On September 11, terrorism took on a whole new meaning for people in the U.S. Here, activists from around the globe, many from places wracked by violence, speak out on the state of the world, the prospects for peace, and the place of women in a time of terror.
Part I of III
Sima Samar, M.D., director of Shuhada Organization for Afghan women and children, Quetta, Pakistan
I am 46 years old, and I have never seen such a culture in Afghanistan. Fundamentalism, drug producing, drug smuggling, and fanaticism were never our culture. They were imposed on us by the Taliban and Osama bin Laden. n Everyone is asking the Taliban to hand over Osama bin Laden, but that is not possible. Maybe Osama can hand over the Taliban, but the Taliban are not strong enough to hand over Osama.
I strongly oppose the military attack on Afghanistan because it’s very difficult to distinguish between the real enemy and civilians. We have the example of Iraq: Saddam Hussein is still fat, and the people are dying of hunger.
I think the U.S. must help create a broad-based government that includes all ethnic groups. Women want full participation. We are the majority of the population but we have been ignored for two decades. That is not Islamic. Without women, the situation in my country will go back to how it was with the Taliban.
We kept telling U.S. diplomats that the problems Afghanistan has suffered will hurt all humanity. Now we see the result, and now we need sisterhood. We cannot do it alone.

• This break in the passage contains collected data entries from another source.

(** * Outspark IMAP ingestion control plane: a shallow embedding

    The development follows the TypeScript sources of the ingestion
    service:

    - [Scheduler]   : services/polling-scheduler.service.ts (PollingScheduler)
    - [WorkerPool]  : services/worker-pool.service.ts       (WorkerPool)
    - [ImapWorker]  : services/imap-worker.service.ts       (ImapWorker)
    - [Sqs]         : services/aws-sqs.ts                   (sendMessage, sendMessageBatch)
    - [StatusStore] : services/supabase-database.service.ts and
                      services/imap-service.ts (getAccountsNeedingReconnection)
    - [Dispatch]    : the scheduler's [executePoll] with the pool's [addTask]
    - [WorkerPoolRun] : services/worker-pool.service.ts (how a task ends,
                      retries, the event loop around the pool)
    - [MemoryStorage] : services/memory-storage.ts (checkRateLimit)
    - [Orchestrator] : services/orchestrator.service.ts (account registry)
    - [ImapService] : services/imap-service.ts (status records, healthCheck)
    - [ConnectionManager] : services/connection-manager.service.ts (getServerHost)
    - [Monitoring]  : services/monitoring.ts (getHealthStatus) and
                      services/aws-sqs.ts (healthCheck)

    Conventions.  JavaScript numbers that hold millisecond clocks, counters
    and intervals are integers far below 2^53 and are modelled in [Z];
    the rolling success rate is a genuine fraction and is kept as an IEEE
    binary64 [float], which is what a JavaScript number is.  Each operation
    receives the clock reading [now] (the value of [Date.now()]) as an
    argument.  A JavaScript [Map] that is only read and written by key is a
    [gmap]; one that is iterated in insertion order is an association
    list.  Objects stored in a map are shared by reference in the source,
    so a field assignment is modelled by writing the updated record back
    under the same key. *)

From Stdlib Require Import ZArith String Ascii List Bool Lia Floats.
From Stdlib Require Import Sorted.
From stdpp Require Import base gmap strings list pretty.

Set Warnings "-inexact-float".

Local Open Scope string_scope.
Local Open Scope Z_scope.

(** ** JavaScript helpers *)

Module Js.

(** [String.prototype.toLowerCase], on the ASCII range used by host names. *)
Definition lower_ascii (c : ascii) : ascii :=
  let n := nat_of_ascii c in
  if Nat.leb 65 n && Nat.leb n 90 then ascii_of_nat (n + 32) else c.

Fixpoint toLowerCase (s : string) : string :=
  match s with
  | EmptyString => EmptyString
  | String c r => String (lower_ascii c) (toLowerCase r)
  end.

(** [hay.includes(needle)] *)
Fixpoint includes (hay needle : string) : bool :=
  String.prefix needle hay ||
  match hay with
  | EmptyString => false
  | String _ r => includes r needle
  end.

(** Truthiness of a string: only the empty string is falsy. *)
Definition truthy (s : string) : bool :=
  match s with EmptyString => false | String _ _ => true end.

(** [s.length]: the number of UTF-16 code units of a text, which a
    [string] holds as its UTF-8 bytes.  A byte [10xxxxxx] continues a
    character and adds nothing; a character of four bytes (lead byte
    [11110xxx]) lies outside the basic plane and takes two code units;
    every other character takes one. *)
Definition utf16_units (c : ascii) : nat :=
  let n := nat_of_ascii c in
  if Nat.leb 128 n && Nat.ltb n 192 then 0%nat
  else if Nat.leb 240 n then 2%nat
  else 1%nat.

Fixpoint String_length (s : string) : nat :=
  match s with
  | EmptyString => 0%nat
  | String c r => (utf16_units c + String_length r)%nat
  end.

(** [x || d] on an optional string: [undefined] and [''] both yield [d]. *)
Definition or_default (x : option string) (d : string) : string :=
  match x with
  | Some s => if truthy s then s else d
  | None => d
  end.

(** [Math.max] and [Math.min] on two numbers: NaN is contagious and
    [+0] is larger than [-0]. *)
Definition is_neg_zero (x : float) : bool :=
  PrimFloat.is_zero x && PrimFloat.get_sign x.

Definition Math_max (a b : float) : float :=
  if PrimFloat.is_nan a || PrimFloat.is_nan b then PrimFloat.nan
  else if PrimFloat.eqb a b then (if is_neg_zero a then b else a)
  else if PrimFloat.ltb a b then b else a.

Definition Math_min (a b : float) : float :=
  if PrimFloat.is_nan a || PrimFloat.is_nan b then PrimFloat.nan
  else if PrimFloat.eqb a b then (if is_neg_zero a then a else b)
  else if PrimFloat.ltb a b then a else b.

(** [Date.prototype.toISOString] of the instant [ms] (milliseconds since
    the epoch, UTC): the proleptic Gregorian date by the days-to-civil
    computation, years outside 0..9999 in the signed six-digit form. *)
Fixpoint zeros (n : nat) : string :=
  match n with
  | O => ""
  | S k => "0" ++ zeros k
  end.

Definition pad (width : nat) (n : Z) : string :=
  let s := pretty n in zeros (width - String.length s) ++ s.

Definition toISOString (ms : Z) : string :=
  let days := ms / 86400000 in
  let rem := ms mod 86400000 in
  let z := days + 719468 in
  let era := z / 146097 in
  let doe := z mod 146097 in
  let yoe := (doe - doe / 1460 + doe / 36524 - doe / 146096) / 365 in
  let y := yoe + era * 400 in
  let doy := doe - (365 * yoe + yoe / 4 - yoe / 100) in
  let mp := (5 * doy + 2) / 153 in
  let d := doy - (153 * mp + 2) / 5 + 1 in
  let m := if mp <? 10 then mp + 3 else mp - 9 in
  let year := if m <=? 2 then y + 1 else y in
  let yearText :=
    if (0 <=? year) && (year <=? 9999) then pad 4 year
    else (if year <? 0 then "-" else "+") ++ pad 6 (Z.abs year) in
  yearText ++ "-" ++ pad 2 m ++ "-" ++ pad 2 d ++ "T"
  ++ pad 2 (rem / 3600000) ++ ":" ++ pad 2 (rem / 60000 mod 60) ++ ":"
  ++ pad 2 (rem / 1000 mod 60) ++ "." ++ pad 3 (rem mod 1000) ++ "Z".

End Js.

(** ** Shared types (types/index.ts) *)

Inductive Priority := high | medium | low.
Inductive TaskType := poll | idle | health_check.

#[global] Instance Priority_eq_dec : EqDecision Priority.
Proof. solve_decision. Defined.
#[global] Instance TaskType_eq_dec : EqDecision TaskType.
Proof. solve_decision. Defined.
(** A list of labels selects, for each label, every column that
    carries it. *)
Lemma getitem_columns (df : DataFrame) (keys : list string) (table : DataFrame) :
  df_getitem df keys = Ret table ->
  columns table
  = flat_map (fun k => filter (String.eqb k) (columns df)) keys.
Proof.
  unfold df_getitem.
  destruct (forallb (fun k => PyStr.mem k (columns df)) keys); [|discriminate].
  intros H. injection H as <-. cbn [columns].
  induction keys as [|k ks IH]; simpl; [reflexivity|].
  rewrite map_app, IH. f_equal.
  exact (positions_select k (columns df) []).
Qed.

Lemma filter_eqb_unique (k : string) (cols : list string) :
  NoDup cols -> In k cols -> filter (String.eqb k) cols = [k].
Proof.
  induction cols as [|c cs IH]; intros Hnd Hin; [destruct Hin|].
  inversion Hnd as [|c0 l Hnotin Hnd']; subst. simpl.
  destruct (String.eqb_spec k c) as [->|Hne].
  - f_equal. clear -Hnotin. induction cs as [|c' cs IH]; simpl; [reflexivity|].
    destruct (String.eqb_spec c c') as [->|_].
    + exfalso. apply Hnotin. now left.
    + apply IH. intros H. apply Hnotin. now right.
  - destruct Hin as [->|Hin]; [congruence|]. now apply IH.
Qed.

Jody Williams, 1997 Nobel Peace Prize co-winner for her work with the International Campaign to Ban Landmines, Fredericksburg, Virginia
Those who perpetrated this heinous crime need to be brought to justice in a court of law. Their network needs to be dismantled. But in my 20 years of activism, I have seen that a violent response to violence creates a breeding ground for continued terrorism.
Here in the U.S. we are being told that to ask why we are a target of terrorist attacks is unpatriotic at best, treasonous at worst. To ask why terror has reached our shores is not to condone terrorism; it is to try to understand the root causes so we can “dry up the sea in which the fish swim.” We are told that this campaign against terror has been undertaken to protect freedom. But if we cannot ask “Why?” what are we protecting? Must we not ask who is the biggest arms dealer in the world? Must we not ask who armed and trained the terrorists in these networks?
I do not believe that peace is the mere absence of war or some dreamy vision. Building peace is damned hard work. It is built by thousands of small acts every day. Peace is about creating a world where the real fundamentals of national security are basic education, health care, and housing for all. Building peace is creating a public will to deal with guns here in the U.S. We cannot embrace multilateralism when it’s in our interest, and then go it alone when it’s not on issues like global warming, biological weapons, our export of small arms, and the conference on racism and discrimination. If “we” do to “them” what they do to us, how are we different?
Nawal El Saadawi, president of the Arab Women’s Solidarity Association, Cairo, Egypt
Terrorism is how you use and abuse power. We’ve suffered a lot because of U.S. intervention in our region. Economic terrorism and economic genocide are found in the Middle East and in Africa because of the World Bank, the IMF, and multinational companies. Some people say Israel practices state terrorism against Palestinians, and the U.S. practices it against Iraq. Although I am against the killing of civilians on September 11, this has long been happening in our region and it has to stop. I was astonished when Bush used the word “justice” after the attacks. Justice was never used when Arabs or Africans were being killed.